[Dataset entries]
□ □ □ □ □ □ □
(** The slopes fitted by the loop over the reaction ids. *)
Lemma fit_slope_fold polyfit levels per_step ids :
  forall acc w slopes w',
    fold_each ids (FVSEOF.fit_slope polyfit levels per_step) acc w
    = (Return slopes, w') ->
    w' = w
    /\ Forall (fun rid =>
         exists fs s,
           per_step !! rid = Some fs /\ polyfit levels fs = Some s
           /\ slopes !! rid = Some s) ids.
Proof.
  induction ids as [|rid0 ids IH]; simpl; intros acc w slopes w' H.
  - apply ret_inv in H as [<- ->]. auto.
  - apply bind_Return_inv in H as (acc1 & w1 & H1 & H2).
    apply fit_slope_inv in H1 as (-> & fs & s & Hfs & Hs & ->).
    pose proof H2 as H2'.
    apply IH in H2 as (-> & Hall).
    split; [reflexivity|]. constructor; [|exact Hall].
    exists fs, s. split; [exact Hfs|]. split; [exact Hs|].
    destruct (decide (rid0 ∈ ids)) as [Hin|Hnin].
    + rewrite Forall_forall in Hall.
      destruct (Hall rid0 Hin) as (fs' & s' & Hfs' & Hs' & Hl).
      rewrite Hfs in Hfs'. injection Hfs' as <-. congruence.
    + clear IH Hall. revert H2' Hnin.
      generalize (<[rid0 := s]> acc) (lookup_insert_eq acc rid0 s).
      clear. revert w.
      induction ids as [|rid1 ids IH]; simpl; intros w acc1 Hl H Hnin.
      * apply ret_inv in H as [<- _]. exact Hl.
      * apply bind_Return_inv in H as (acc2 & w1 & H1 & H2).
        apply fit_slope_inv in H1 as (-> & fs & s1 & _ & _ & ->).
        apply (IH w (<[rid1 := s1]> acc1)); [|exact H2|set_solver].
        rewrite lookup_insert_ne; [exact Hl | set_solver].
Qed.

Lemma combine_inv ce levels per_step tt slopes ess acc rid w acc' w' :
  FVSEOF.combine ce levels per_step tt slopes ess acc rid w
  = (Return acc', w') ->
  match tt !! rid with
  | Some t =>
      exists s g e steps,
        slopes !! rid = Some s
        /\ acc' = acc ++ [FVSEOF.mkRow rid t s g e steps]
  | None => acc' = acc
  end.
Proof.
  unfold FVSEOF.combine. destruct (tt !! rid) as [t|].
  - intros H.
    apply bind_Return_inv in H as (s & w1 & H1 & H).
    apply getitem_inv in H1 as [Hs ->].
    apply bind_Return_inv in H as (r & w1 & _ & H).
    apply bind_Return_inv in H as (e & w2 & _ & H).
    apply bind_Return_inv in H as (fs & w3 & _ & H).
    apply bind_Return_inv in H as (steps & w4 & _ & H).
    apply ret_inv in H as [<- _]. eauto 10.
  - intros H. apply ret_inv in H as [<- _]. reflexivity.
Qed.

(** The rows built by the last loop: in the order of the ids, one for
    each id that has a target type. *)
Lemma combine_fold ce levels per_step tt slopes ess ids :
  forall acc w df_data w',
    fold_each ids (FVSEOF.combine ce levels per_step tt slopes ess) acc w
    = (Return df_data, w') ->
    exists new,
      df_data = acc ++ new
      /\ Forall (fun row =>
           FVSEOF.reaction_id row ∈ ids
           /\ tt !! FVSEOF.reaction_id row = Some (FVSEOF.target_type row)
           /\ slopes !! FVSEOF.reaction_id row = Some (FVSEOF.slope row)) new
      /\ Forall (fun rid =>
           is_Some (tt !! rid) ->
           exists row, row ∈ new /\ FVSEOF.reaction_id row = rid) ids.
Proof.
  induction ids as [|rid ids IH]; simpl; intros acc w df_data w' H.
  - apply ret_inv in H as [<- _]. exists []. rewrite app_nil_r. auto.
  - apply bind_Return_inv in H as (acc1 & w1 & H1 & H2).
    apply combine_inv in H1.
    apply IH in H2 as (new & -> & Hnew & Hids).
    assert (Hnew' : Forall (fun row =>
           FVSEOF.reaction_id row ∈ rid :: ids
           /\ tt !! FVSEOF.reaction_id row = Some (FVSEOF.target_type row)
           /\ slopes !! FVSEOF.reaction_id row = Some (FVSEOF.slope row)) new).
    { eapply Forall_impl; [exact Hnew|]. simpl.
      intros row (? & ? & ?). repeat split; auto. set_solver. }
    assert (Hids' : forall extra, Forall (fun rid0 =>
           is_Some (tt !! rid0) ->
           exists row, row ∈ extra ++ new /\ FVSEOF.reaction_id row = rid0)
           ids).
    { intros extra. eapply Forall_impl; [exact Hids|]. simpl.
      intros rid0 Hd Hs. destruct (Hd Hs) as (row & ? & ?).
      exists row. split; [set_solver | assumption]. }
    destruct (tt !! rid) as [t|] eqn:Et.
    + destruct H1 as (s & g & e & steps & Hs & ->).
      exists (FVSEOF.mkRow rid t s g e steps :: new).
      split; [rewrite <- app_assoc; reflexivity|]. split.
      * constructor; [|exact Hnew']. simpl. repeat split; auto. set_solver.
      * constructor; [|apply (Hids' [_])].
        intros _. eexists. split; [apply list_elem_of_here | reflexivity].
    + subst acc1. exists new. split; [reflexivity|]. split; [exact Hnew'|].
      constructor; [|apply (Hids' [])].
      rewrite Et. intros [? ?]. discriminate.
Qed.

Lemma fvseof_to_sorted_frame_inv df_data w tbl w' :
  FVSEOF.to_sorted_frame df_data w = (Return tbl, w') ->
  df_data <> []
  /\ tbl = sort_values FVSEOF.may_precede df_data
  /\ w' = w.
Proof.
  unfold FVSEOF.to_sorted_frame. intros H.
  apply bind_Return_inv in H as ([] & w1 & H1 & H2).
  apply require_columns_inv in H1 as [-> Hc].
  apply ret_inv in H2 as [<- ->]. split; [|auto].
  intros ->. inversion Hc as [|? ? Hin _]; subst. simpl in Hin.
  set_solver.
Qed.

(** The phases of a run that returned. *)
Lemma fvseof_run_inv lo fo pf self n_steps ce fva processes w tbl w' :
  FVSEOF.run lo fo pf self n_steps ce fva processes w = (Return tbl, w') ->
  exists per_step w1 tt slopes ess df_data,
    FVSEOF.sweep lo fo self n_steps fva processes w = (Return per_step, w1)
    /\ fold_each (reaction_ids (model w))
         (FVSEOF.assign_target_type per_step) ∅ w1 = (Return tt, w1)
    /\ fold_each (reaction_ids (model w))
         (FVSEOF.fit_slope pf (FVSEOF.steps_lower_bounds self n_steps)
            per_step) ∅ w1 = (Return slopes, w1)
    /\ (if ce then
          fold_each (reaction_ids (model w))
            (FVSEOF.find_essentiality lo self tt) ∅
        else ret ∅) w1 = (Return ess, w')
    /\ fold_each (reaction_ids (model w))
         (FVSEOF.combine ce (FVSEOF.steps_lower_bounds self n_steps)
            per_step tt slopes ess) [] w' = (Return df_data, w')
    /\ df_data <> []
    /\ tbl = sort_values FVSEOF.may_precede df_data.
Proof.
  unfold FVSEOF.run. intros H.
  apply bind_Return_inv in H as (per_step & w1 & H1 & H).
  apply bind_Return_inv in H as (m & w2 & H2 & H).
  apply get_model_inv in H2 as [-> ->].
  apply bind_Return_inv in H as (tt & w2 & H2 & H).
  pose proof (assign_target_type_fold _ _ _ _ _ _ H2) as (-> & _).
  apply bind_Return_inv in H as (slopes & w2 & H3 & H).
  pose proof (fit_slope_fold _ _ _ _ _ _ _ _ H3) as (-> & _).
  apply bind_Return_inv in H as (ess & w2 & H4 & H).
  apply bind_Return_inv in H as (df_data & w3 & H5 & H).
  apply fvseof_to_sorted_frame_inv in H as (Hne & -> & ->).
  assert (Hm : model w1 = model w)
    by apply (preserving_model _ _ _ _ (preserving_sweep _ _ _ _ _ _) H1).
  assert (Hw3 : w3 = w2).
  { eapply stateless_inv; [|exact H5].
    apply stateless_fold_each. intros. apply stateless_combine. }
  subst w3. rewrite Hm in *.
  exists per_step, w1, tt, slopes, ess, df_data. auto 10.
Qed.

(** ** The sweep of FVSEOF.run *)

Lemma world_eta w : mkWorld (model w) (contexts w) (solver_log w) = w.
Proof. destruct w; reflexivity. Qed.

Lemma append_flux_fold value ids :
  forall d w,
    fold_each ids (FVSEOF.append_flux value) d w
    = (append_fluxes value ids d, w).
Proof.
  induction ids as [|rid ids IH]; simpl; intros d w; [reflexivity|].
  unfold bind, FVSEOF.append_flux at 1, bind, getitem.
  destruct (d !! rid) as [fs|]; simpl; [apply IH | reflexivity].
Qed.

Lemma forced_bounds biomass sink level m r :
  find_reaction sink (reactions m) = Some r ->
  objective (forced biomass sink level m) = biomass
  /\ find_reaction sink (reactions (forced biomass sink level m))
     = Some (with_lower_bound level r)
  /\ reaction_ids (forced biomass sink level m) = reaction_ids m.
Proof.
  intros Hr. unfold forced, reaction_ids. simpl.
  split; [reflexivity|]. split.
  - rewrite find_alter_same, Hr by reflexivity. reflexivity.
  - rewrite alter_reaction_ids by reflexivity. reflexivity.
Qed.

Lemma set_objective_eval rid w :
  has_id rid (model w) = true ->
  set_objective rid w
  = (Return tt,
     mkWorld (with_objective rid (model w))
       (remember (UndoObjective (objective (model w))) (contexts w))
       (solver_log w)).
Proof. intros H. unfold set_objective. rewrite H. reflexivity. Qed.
□ □ □ □ □ □ □
= Assignment =
Where a line in the entries holds the word "mkWorld", copy that line.

= Reply to the task =
Lemma world_eta w : mkWorld (model w) (contexts w) (solver_log w) = w.
     mkWorld (with_objective rid (model w))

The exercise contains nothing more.